* WORK INSTRUCTION: Use the entries below and reproduce exactly the lines from the one containing "([src/core/services/DOMService.ts]): the feature" down to the one containing "After the core", both of them included.

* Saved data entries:
(** * Claude Voyager: the feature-lifecycle orchestration core

    A shallow embedding of the content script ([src/pages/content/index.ts])
    and of the parts of the DOM service it relies on
    ([src/core/services/DOMService.ts]): the feature registry, the
    activation state machine, settings sync, SPA navigation detection, the
    message-observer retry loop and the named MutationObserver registry.

    Module-level mutable bindings of the TypeScript sources become fields of
    an explicit state record that every function threads; a JavaScript
    exception is an explicit [Completion]. What the environment supplies
    (the stored settings an [await] resolves to, the current pathname, the
    result of a DOM query) is an argument of the function that reads it.

    After the core come the services and utilities around it: the logger's
    level filter, the normalisation of stored settings and the feature
    toggle of the background worker, [debounce] and [throttle] with their
    clock, the DOM helpers ([waitForElement], injected styles, the chat
    messages), the message dispatch, and the two features [widthAdjust] and
    [tabTitleSync] as modules of the core. *)

From stdpp Require Import gmap strings list.
From Stdlib Require Import ZArith Ascii String Lia.
From Stdlib Require QArith.

Local Open Scope string_scope.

* EXPECTED OUTPUT:
    ([src/core/services/DOMService.ts]): the feature registry, the
    activation state machine, settings sync, SPA navigation detection, the
    message-observer retry loop and the named MutationObserver registry.

    Module-level mutable bindings of the TypeScript sources become fields of
    an explicit state record that every function threads; a JavaScript
    exception is an explicit [Completion]. What the environment supplies
    (the stored settings an [await] resolves to, the current pathname, the
    result of a DOM query) is an argument of the function that reads it.

    After the core come the services and utilities around it: the logger's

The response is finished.